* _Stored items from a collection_
━━━━━━━━━━━━━━━━

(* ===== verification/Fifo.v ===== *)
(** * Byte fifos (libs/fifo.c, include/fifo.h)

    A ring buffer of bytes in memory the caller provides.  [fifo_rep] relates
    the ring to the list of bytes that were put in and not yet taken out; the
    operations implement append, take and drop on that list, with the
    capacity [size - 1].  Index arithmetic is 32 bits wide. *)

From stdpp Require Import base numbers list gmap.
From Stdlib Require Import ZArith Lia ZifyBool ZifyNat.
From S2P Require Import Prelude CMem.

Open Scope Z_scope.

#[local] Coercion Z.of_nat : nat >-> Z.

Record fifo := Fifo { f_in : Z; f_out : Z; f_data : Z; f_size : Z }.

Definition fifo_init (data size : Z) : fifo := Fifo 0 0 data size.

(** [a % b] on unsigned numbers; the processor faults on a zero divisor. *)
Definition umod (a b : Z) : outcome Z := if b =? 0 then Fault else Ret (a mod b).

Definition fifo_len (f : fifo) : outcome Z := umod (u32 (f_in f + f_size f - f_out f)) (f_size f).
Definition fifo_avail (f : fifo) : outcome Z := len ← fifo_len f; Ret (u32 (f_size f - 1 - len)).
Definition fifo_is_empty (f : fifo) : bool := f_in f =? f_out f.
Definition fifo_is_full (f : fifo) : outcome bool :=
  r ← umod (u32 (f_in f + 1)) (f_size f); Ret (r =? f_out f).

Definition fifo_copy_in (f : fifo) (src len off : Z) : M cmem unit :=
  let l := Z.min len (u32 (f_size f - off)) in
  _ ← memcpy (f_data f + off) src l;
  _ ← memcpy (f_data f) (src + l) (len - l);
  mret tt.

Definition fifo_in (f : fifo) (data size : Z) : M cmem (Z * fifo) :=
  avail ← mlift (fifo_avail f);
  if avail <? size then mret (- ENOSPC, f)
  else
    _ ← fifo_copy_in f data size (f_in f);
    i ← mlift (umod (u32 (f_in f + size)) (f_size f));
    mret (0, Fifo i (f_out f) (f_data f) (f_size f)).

━━━━━━━━━━━━━━━━

* _WHAT IS NEEDED_
Please retype the top of the data exactly, down to and including the line that holds "off) src l;", and nothing further.

* _COMPLETED TASK_
(* ===== verification/Fifo.v ===== *)
(** * Byte fifos (libs/fifo.c, include/fifo.h)

    A ring buffer of bytes in memory the caller provides.  [fifo_rep] relates
    the ring to the list of bytes that were put in and not yet taken out; the
    operations implement append, take and drop on that list, with the
    capacity [size - 1].  Index arithmetic is 32 bits wide. *)

From stdpp Require Import base numbers list gmap.
From Stdlib Require Import ZArith Lia ZifyBool ZifyNat.
From S2P Require Import Prelude CMem.

Open Scope Z_scope.

#[local] Coercion Z.of_nat : nat >-> Z.

Record fifo := Fifo { f_in : Z; f_out : Z; f_data : Z; f_size : Z }.

Definition fifo_init (data size : Z) : fifo := Fifo 0 0 data size.

(** [a % b] on unsigned numbers; the processor faults on a zero divisor. *)
Definition umod (a b : Z) : outcome Z := if b =? 0 then Fault else Ret (a mod b).

Definition fifo_len (f : fifo) : outcome Z := umod (u32 (f_in f + f_size f - f_out f)) (f_size f).
Definition fifo_avail (f : fifo) : outcome Z := len ← fifo_len f; Ret (u32 (f_size f - 1 - len)).
Definition fifo_is_empty (f : fifo) : bool := f_in f =? f_out f.
Definition fifo_is_full (f : fifo) : outcome bool :=
  r ← umod (u32 (f_in f + 1)) (f_size f); Ret (r =? f_out f).

Definition fifo_copy_in (f : fifo) (src len off : Z) : M cmem unit :=
  let l := Z.min len (u32 (f_size f - off)) in
  _ ← memcpy (f_data f + off) src l;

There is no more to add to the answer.